Others seized the moment to call for tighter gun rules.
"Tragedies like Las Vegas have happened too many times," Sen. Elizabeth Warren, D-Mass., posted on Twitter. "We need to have the conversation about how to stop gun violence. We need it NOW."
The 1994 Federal Assault Weapons Ban made those firearms illegal for a decade, but lawmakers allowed that ban to expire in 2004.
Some members of Congress pushed for a new ban on semi-automatic assault weapons in 2012 after a gunman killed 20 children and their teachers in a shooting at Sandy Hook Elementary School in Newtown, Conn. That effort stalled in Congress.
Gun control activists in Nevada scored a narrow victory last year with the passage of Ballot Question 1, which mandates background checks through a licensed gun dealer for all gun sales in the state, including private and online sales. But that initiative stalled under technicalities and has yet to be enforced.

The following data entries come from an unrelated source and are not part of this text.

(* ===== verification/MessageFacts.v ===== *)
(** * Messages: the invariant of the heap and of its indexes

    [messages_ok] ties the conversation lists, the message heap, the counter and
    the idempotency records together.  Every operation of the store preserves it;
    the lemmas here are about the operations that touch those fields, the others
    fall under [messages_ok_frame]. *)
From S2P Require Import Prelude GoLib Types MemoryState MemoryMessages MemoryGroups.
From stdpp Require Import gmap strings list.
From Stdlib Require Import ZArith.

Local Open Scope Z_scope.

Record messages_ok (s : MemoryStore) : Prop := {
  mo_counter : 0 <= s.(msgCounter);
  mo_heap : forall p m, msg_at s p = Some m ->
    (p < s.(next_ptr))%nat
    /\ exists k, 1 <= k <= s.(msgCounter) /\ m.(Message_ID) = message_id k;
  mo_inj : forall p q m n, msg_at s p = Some m -> msg_at s q = Some n ->
    m.(Message_ID) = n.(Message_ID) -> p = q;
  mo_list : forall c p, p ∈ conv_ptrs s c ->
    exists m, msg_at s p = Some m /\ m.(Message_ConversationID) = c;
  mo_nodup : forall c, NoDup (conv_ptrs s c);
  mo_idem : forall key r, s.(messageIdempotency) !! key = Some r ->
    exists m, msg_at s r.(mi_message) = Some m }.

#[export] Instance message_id_inj : Inj (=) (=) message_id.
Proof. intros a b. unfold message_id. intros H%(inj (String.app "msg_")).
  by apply sprint_d_inj. Qed.

(** Only these five fields matter. *)
Lemma messages_ok_frame s s' :
  s'.(message_heap) = s.(message_heap) ->
  s'.(messages) = s.(messages) ->
  s'.(messageIdempotency) = s.(messageIdempotency) ->
  s'.(msgCounter) = s.(msgCounter) ->
  (s.(next_ptr) <= s'.(next_ptr))%nat ->
  messages_ok s -> messages_ok s'.
Proof.
  intros Hh Hm Hi Hc Hn [H1 H2 H3 H4 H5 H6].
  split; unfold msg_at, conv_ptrs in *; rewrite ?Hh, ?Hm, ?Hi, ?Hc; eauto.
  intros p m Hp. destruct (H2 p m Hp). split; [lia|done].
Qed.

Lemma NewMemoryStore_messages_ok : messages_ok NewMemoryStore.
Proof.
  split; simpl; try done.
  - intros c p. unfold conv_ptrs; simpl. rewrite lookup_empty. inversion 1.
  - intros c. unfold conv_ptrs; simpl. rewrite lookup_empty. constructor.
Qed.

(** ** Membership in the lists *)

Lemma elem_of_all_ptrs s p : p ∈ all_ptrs s <-> exists c, p ∈ conv_ptrs s c.
Proof.
  unfold all_ptrs, conv_ptrs. rewrite list_elem_of_bind. split.
  - intros (l & Hp & Hl). apply list_elem_of_fmap in Hl as ([c l'] & -> & Hc).
    apply elem_of_map_to_list in Hc. exists c. simpl in *. by rewrite Hc.
  - intros [c Hp]. destruct (s.(messages) !! c) as [l|] eqn:E; [|inversion Hp].
    exists l. split; [done|]. apply list_elem_of_fmap. exists (c, l).
    split; [done|]. by apply elem_of_map_to_list.
Qed.

Lemma has_id_spec s id p :
  has_id s id p = true <-> exists m, msg_at s p = Some m /\ m.(Message_ID) = id.
Proof.
  unfold has_id. destruct (msg_at s p) as [m|] eqn:E.
  - rewrite bool_decide_eq_true. naive_solver.
  - naive_solver.
Qed.

(** Under the invariant an id names at most one pointer, so the iteration order
    of the map of conversations is irrelevant. *)
Lemma find_ptr_iff s id p :
  messages_ok s ->
  find_ptr s id = Some p <->
  (exists c, p ∈ conv_ptrs s c) /\ exists m, msg_at s p = Some m /\ m.(Message_ID) = id.
Proof.
  intros Hok. unfold find_ptr. rewrite <-elem_of_all_ptrs, <-has_id_spec. split.
  - intros ?%find_first_Some. done.
  - intros [Hp Hid]. apply find_first_unique; [done|done|].
    intros q Hq Hq'. apply has_id_spec in Hid as (m & Hm & Him).
    apply has_id_spec in Hq' as (n & Hn & Hin).
    eapply mo_inj; [done|done|done|congruence].
Qed.

Lemma findMessageLocked_iff s id m :
  messages_ok s ->
  findMessageLocked s id = Some m <->
  m.(Message_ID) = id /\ exists c, m ∈ conv_messages s c.
Proof.
  intros Hok. unfold findMessageLocked, conv_messages, deref. split.
  - intros (p & Hp & Hm)%bind_Some.
    apply find_ptr_iff in Hp as [[c Hc] (m' & Hm' & Hid)]; [|done].
    split; [congruence|]. exists c. apply list_elem_of_omap. eauto.
  - intros [Hid [c Hc]]. apply list_elem_of_omap in Hc as (p & Hp & Hm).
    apply bind_Some. exists p. split; [|done]. apply find_ptr_iff; eauto.
Qed.

(** ** Allocation of a new message *)

Lemma conv_ptrs_append c c' m s :
  conv_ptrs (append_message c m s) c' =
  if decide (c = c') then conv_ptrs s c ++ [s.(next_ptr)] else conv_ptrs s c'.
Proof.
  unfold append_message, conv_ptrs; simpl. case_decide as E.
  - subst. by rewrite lookup_insert_eq.
  - by rewrite lookup_insert_ne.
Qed.

Lemma msg_at_append c m s p :
  msg_at (append_message c m s) p =
  if decide (p = s.(next_ptr)) then Some m else msg_at s p.
Proof.
  unfold append_message, msg_at; simpl. case_decide as E.
  - subst. by rewrite lookup_insert_eq.
  - by rewrite lookup_insert_ne.
Qed.

Lemma next_ptr_fresh s : messages_ok s -> msg_at s s.(next_ptr) = None.
Proof.
  intros Hok. destruct (msg_at s s.(next_ptr)) as [m|] eqn:E; [|done].
  apply (mo_heap _ Hok) in E as [? _]. lia.
Qed.

Lemma append_message_ok c m s :
  messages_ok s -> s.(msgCounter) < maxInt64 ->
  m.(Message_ConversationID) = c ->
  m.(Message_ID) = message_id (s.(msgCounter) + 1) ->
  messages_ok (append_message c m (s <| msgCounter ::= Z.succ |>)).
Proof.
  intros Hok Hlt Hc Hid. pose proof (next_ptr_fresh s Hok) as Hf.
  destruct Hok as [H1 H2 H3 H4 H5 H6].
  assert (Hat : forall p, msg_at (append_message c m (s <| msgCounter ::= Z.succ |>)) p =
            if decide (p = s.(next_ptr)) then Some m else msg_at s p)
    by (intros p; by rewrite msg_at_append).
  assert (Hps : forall c', conv_ptrs (append_message c m (s <| msgCounter ::= Z.succ |>)) c' =
            if decide (c = c') then conv_ptrs s c ++ [s.(next_ptr)] else conv_ptrs s c')
    by (intros c'; by rewrite conv_ptrs_append).
  assert (Hold : forall p n, msg_at s p = Some n -> p <> s.(next_ptr)) by congruence.
  assert (Hnew : forall q n, msg_at s q = Some n -> m.(Message_ID) <> n.(Message_ID)).
  { intros q n Hq. apply H2 in Hq as (_ & k & Hk & ->). rewrite Hid.
    intros ?%message_id_inj. lia. }
  split.
  - simpl. lia.
  - intros p n. rewrite Hat. case_decide as E; simpl.
    + intros [= <-]. split; [lia|]. exists (s.(msgCounter) + 1). split; [lia|done].
    + intros (? & k & ? & ?)%H2. split; [lia|]. exists k. split; [lia|done].
  - intros p q m1 m2. rewrite !Hat. do 2 case_decide; subst; try done.
    + intros [= <-] Hq Heq. by destruct (Hnew _ _ Hq).
    + intros Hp [= <-] Heq. by destruct (Hnew _ _ Hp).
    + apply H3.
  - intros c' p. rewrite Hps. setoid_rewrite Hat. case_decide as E; [subst c'|].
    + intros [Hp|Hp%list_elem_of_singleton]%elem_of_app.
      * destruct (H4 _ _ Hp) as (n & Hn & Hcn). exists n.
        rewrite decide_False by eauto. done.
      * exists m. rewrite decide_True; done.
    + intros Hp. destruct (H4 _ _ Hp) as (n & Hn & Hcn). exists n.
      rewrite decide_False by eauto. done.
  - intros c'. rewrite Hps. case_decide as E; [|apply H5].
    apply NoDup_app. split; [apply H5|]. split; [|apply NoDup_singleton].
    intros p Hp ->%list_elem_of_singleton. destruct (H4 _ _ Hp) as (? & ? & _). congruence.
  - intros key r Hr. destruct (H6 _ _ Hr) as [n Hn]. exists n.
    rewrite Hat, decide_False by eauto. done.
Qed.

(** ** Writing through a message pointer *)

Lemma msg_at_write p f s q :
  msg_at (write_message p f s) q = (if decide (q = p) then f <$> msg_at s q else msg_at s q).
Proof.
  unfold write_message, msg_at; simpl. rewrite lookup_alter.
  repeat case_decide; subst; done.
Qed.

Lemma write_message_ok p f s :
  (forall m, (f m).(Message_ID) = m.(Message_ID)) ->
  (forall m, (f m).(Message_ConversationID) = m.(Message_ConversationID)) ->
  messages_ok s -> messages_ok (write_message p f s).
Proof.
  intros Hid Hc [H1 H2 H3 H4 H5 H6].
  assert (Hget : forall q m, msg_at (write_message p f s) q = Some m ->
    exists m0, msg_at s q = Some m0 /\ m.(Message_ID) = m0.(Message_ID)
               /\ m.(Message_ConversationID) = m0.(Message_ConversationID)).
  { intros q m. rewrite msg_at_write. case_decide; [|eauto].
    intros (m0 & ? & ->)%fmap_Some. eauto. }
  assert (Hset : forall q m0, msg_at s q = Some m0 ->
    exists m, msg_at (write_message p f s) q = Some m
              /\ m.(Message_ConversationID) = m0.(Message_ConversationID)).
  { intros q m0 Hq. rewrite msg_at_write, Hq. case_decide; simpl; eauto. }
  split; try done.
  - intros q m (m0 & Hq & -> & _)%Hget. by apply H2 in Hq.
  - intros q r m n (m0 & Hq & -> & _)%Hget (n0 & Hr & -> & _)%Hget. eauto.
  - intros c q Hq. destruct (H4 c q Hq) as (m0 & Hm0 & Hcm).
    apply Hset in Hm0 as (m & ? & ?). exists m. split; [done|congruence].
  - intros key r Hr. destruct (H6 _ _ Hr) as [m0 Hm0]. apply Hset in Hm0 as (m & ? & _). eauto.
Qed.

(** ** Shrinking the indexes *)

Lemma messages_ok_shrink s s' :
  s'.(message_heap) = s.(message_heap) ->
  s'.(msgCounter) = s.(msgCounter) ->
  s'.(next_ptr) = s.(next_ptr) ->
  (forall c, conv_ptrs s' c `sublist_of` conv_ptrs s c) ->
  (forall key r, s'.(messageIdempotency) !! key = Some r ->
                 s.(messageIdempotency) !! key = Some r) ->
  messages_ok s -> messages_ok s'.
Proof.
  intros Hh Hc Hn Hsub Hidem [H1 H2 H3 H4 H5 H6].
  assert (Hat : forall p, msg_at s' p = msg_at s p) by (intros; unfold msg_at; by rewrite Hh).
  split; rewrite ?Hc, ?Hn; try setoid_rewrite Hat; eauto.
  - intros c p Hp. apply H4. eapply elem_of_sublist; [exact Hp|]. apply Hsub.
  - intros c. eapply sublist_NoDup; [apply H5|apply Hsub].
Qed.

(** ** The operations that touch the invariant *)

Lemma StoreMessageIdempotent_ok `{Runtime} c u nick cid segs now s :
  messages_ok s -> s.(msgCounter) < maxInt64 ->
  messages_ok (StoreMessageIdempotent c u nick cid segs now s).2.
Proof.
  intros Hok Hlt. unfold StoreMessageIdempotent.
  destruct (messageRequestFingerprint c segs) as [fp|]; [|done].
  set (existing := if bool_decide (cid = "") then None else _).
  destruct existing as [r|].
  { repeat case_goal; done. }
  rewrite wrap64_id by (pose proof (mo_counter _ Hok); unfold maxInt64 in *; lia).
  set (m := mkMessage _ _ _ _ _ _ _ _).
  assert (Ha : messages_ok (append_message c m (s <| msgCounter := s.(msgCounter) + 1 |>))).
  { apply append_message_ok; done. }
  case_bool_decide; [done|]. simpl.
  destruct Ha as [H1 H2 H3 H4 H5 H6]. split; try done.
  intros key r. simpl. intros [[<- <-]|[_ Hr]]%lookup_insert_Some; [|by eapply H6].
  exists m. unfold msg_at; simpl. by rewrite lookup_insert_eq.
Qed.

Lemma updateMessageSegmentsLocked_ok id segs s :
  messages_ok s -> messages_ok (updateMessageSegmentsLocked id segs s).2.
Proof.
  intros Hok. unfold updateMessageSegmentsLocked.
  destruct (find_ptr s id); [|done]. by apply write_message_ok.
Qed.

Lemma RecallMessage_ok id s : messages_ok s -> messages_ok (RecallMessage id s).2.
Proof.
  intros Hok. unfold RecallMessage. destruct (find_ptr s id); [|done].
  by apply write_message_ok.
Qed.

Lemma deleteMessageIdempotencyLocked_ok id s :
  messages_ok s -> messages_ok (deleteMessageIdempotencyLocked id s).
Proof.
  apply messages_ok_shrink; try done. intros key r. simpl.
  intros [Hr _]%map_lookup_filter_Some. done.
Qed.

Lemma deleteDynamicInteractionEventsLocked_ok id s :
  messages_ok s -> messages_ok (deleteDynamicInteractionEventsLocked id s).
Proof. by apply messages_ok_frame. Qed.

#[export] Hint Resolve deleteMessageIdempotencyLocked_ok
  deleteDynamicInteractionEventsLocked_ok updateMessageSegmentsLocked_ok
  RecallMessage_ok : zzz.

Lemma conv_ptrs_insert s c l c' :
  conv_ptrs (s <| messages ::= <[c := l]> |>) c' =
  if decide (c = c') then l else conv_ptrs s c'.
Proof.
  unfold conv_ptrs; simpl. case_decide; subst.
  - by rewrite lookup_insert_eq.
  - by rewrite lookup_insert_ne.
Qed.

Lemma conv_ptrs_delete s c c' :
  conv_ptrs (s <| messages ::= delete c |>) c' =
  if decide (c = c') then [] else conv_ptrs s c'.
Proof.
  unfold conv_ptrs; simpl. case_decide; subst.
  - by rewrite lookup_delete_eq.
  - by rewrite lookup_delete_ne.
Qed.

Lemma messages_ok_drop_conv c s : messages_ok s -> messages_ok (s <| messages ::= delete c |>).
Proof.
  apply messages_ok_shrink; try done. intros c'. rewrite conv_ptrs_delete.
  case_decide; [apply sublist_nil_l|done].
Qed.

Lemma DeleteMessage_ok id s : messages_ok s -> messages_ok (DeleteMessage id s).2.
Proof.
  intros Hok. unfold DeleteMessage. destruct (conv_of s id) as [c|]; [|done]. simpl.
  apply deleteMessageIdempotencyLocked_ok, deleteDynamicInteractionEventsLocked_ok.
  revert Hok. apply messages_ok_shrink; try done. intros c'.
  change (conv_ptrs (s <| messages ::= <[c := remove_first (has_id s id) (conv_ptrs s c)]> |>) c'
          `sublist_of` conv_ptrs s c').
  rewrite conv_ptrs_insert. case_decide; [subst; apply remove_first_sublist|done].
Qed.

Lemma DeleteConversation_ok id s : messages_ok s -> messages_ok (DeleteConversation id s).2.
Proof.
  intros Hok. unfold DeleteConversation; simpl.
  set (drop_one := fun (s : MemoryStore) (m : Message) => _).
  assert (Hfold : forall l s, messages_ok s -> messages_ok (fold_left drop_one l s)).
  { intros l. induction l as [|m l IH]; intros s0 Hs0; simpl; [done|].
    apply IH. unfold drop_one.
    apply deleteDynamicInteractionEventsLocked_ok, deleteMessageIdempotencyLocked_ok.
    revert Hs0. by apply messages_ok_frame. }
  specialize (Hfold (conv_messages s id) s Hok).
  apply (messages_ok_drop_conv id) in Hfold. revert Hfold. by apply messages_ok_frame.
Qed.

Lemma DeleteGroup_ok id s : messages_ok s -> messages_ok (DeleteGroup id s).2.
Proof.
  intros Hok. unfold DeleteGroup. destruct (s.(groups) !! id); [|done]. simpl.
  apply (messages_ok_drop_conv id) in Hok. revert Hok. by apply messages_ok_frame.
Qed.

Lemma StoreDynamicUpdateIdempotent_ok u cid fp id segs s :
  messages_ok s -> messages_ok (StoreDynamicUpdateIdempotent u cid fp id segs s).2.
Proof.
  intros Hok. unfold StoreDynamicUpdateIdempotent.
  pose proof (updateMessageSegmentsLocked_ok id segs s Hok) as Hu.
  destruct (LookupDynamicUpdateIdempotency u cid fp s) as [[? []]|]; [done| |done].
  destruct (updateMessageSegmentsLocked id segs s) as [[[m|]|e] s1]; simpl in *; [|done|done].
  case_bool_decide; [done|]. revert Hu. by apply messages_ok_frame.
Qed.

Lemma interaction_op_ok `{Runtime} e now commit s :
  (forall s, messages_ok s -> messages_ok (commit s).2) ->
  messages_ok s -> messages_ok (interaction_op e now commit s).2.
Proof.
  intros Hcommit Hok. unfold interaction_op.
  destruct (bool_decide _ || bool_decide _); [done|].
  destruct (dynamicInteractionFingerprint e) as [fp|]; [|done].
  destruct (s.(dynamicInteractionByID) !! interaction_key e) as [r|].
  { case_bool_decide; done. }
  specialize (Hcommit s Hok). destruct (commit s) as [[|] s1]; [|done].
  simpl in *. revert Hcommit. by apply messages_ok_frame.
Qed.

Lemma AppendDynamicInteractionEvent_ok `{Runtime} e now s :
  messages_ok s -> messages_ok (AppendDynamicInteractionEvent e now s).2.
Proof. by apply interaction_op_ok. Qed.

Lemma CommitDynamicInteractionEvent_ok `{Runtime} e segs now s :
  messages_ok s -> messages_ok (CommitDynamicInteractionEvent e segs now s).2.
Proof.
  apply interaction_op_ok. intros s0 Hok.
  destruct (findMessageLocked s0 _); [|done].
  pose proof (updateMessageSegmentsLocked_ok
    e.(DynamicInteractionEvent_MessageID) segs s0 Hok) as Hu.
  by destruct (updateMessageSegmentsLocked _ _ _) as [[|] ?].
Qed.

#[export] Hint Resolve StoreDynamicUpdateIdempotent_ok AppendDynamicInteractionEvent_ok
  CommitDynamicInteractionEvent_ok DeleteMessage_ok DeleteConversation_ok DeleteGroup_ok : zzz.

A federal mandate requiring background checks for every gun purchased in America, including private transfers and Internet sales, would drastically reduce gun murders, said Avery Gardiner, co-president of the Brady Campaign to Prevent Gun Violence. One in five gun purchases in the USA are made without background checks, often through the Internet, she said.
Gardiner said Congress could pass such a law without running afoul of the Second Amendment: "What we're talking about is keeping guns out of the hands of dangerous people."
As in past shootings, the prospect of another gun debate sent gun shares climbing Monday, this time by 3% Monday.
Investors turned to gun stocks because they believe the prospect of more gun control could fuel sales as Americans look to better protect themselves before any restrictions take effect.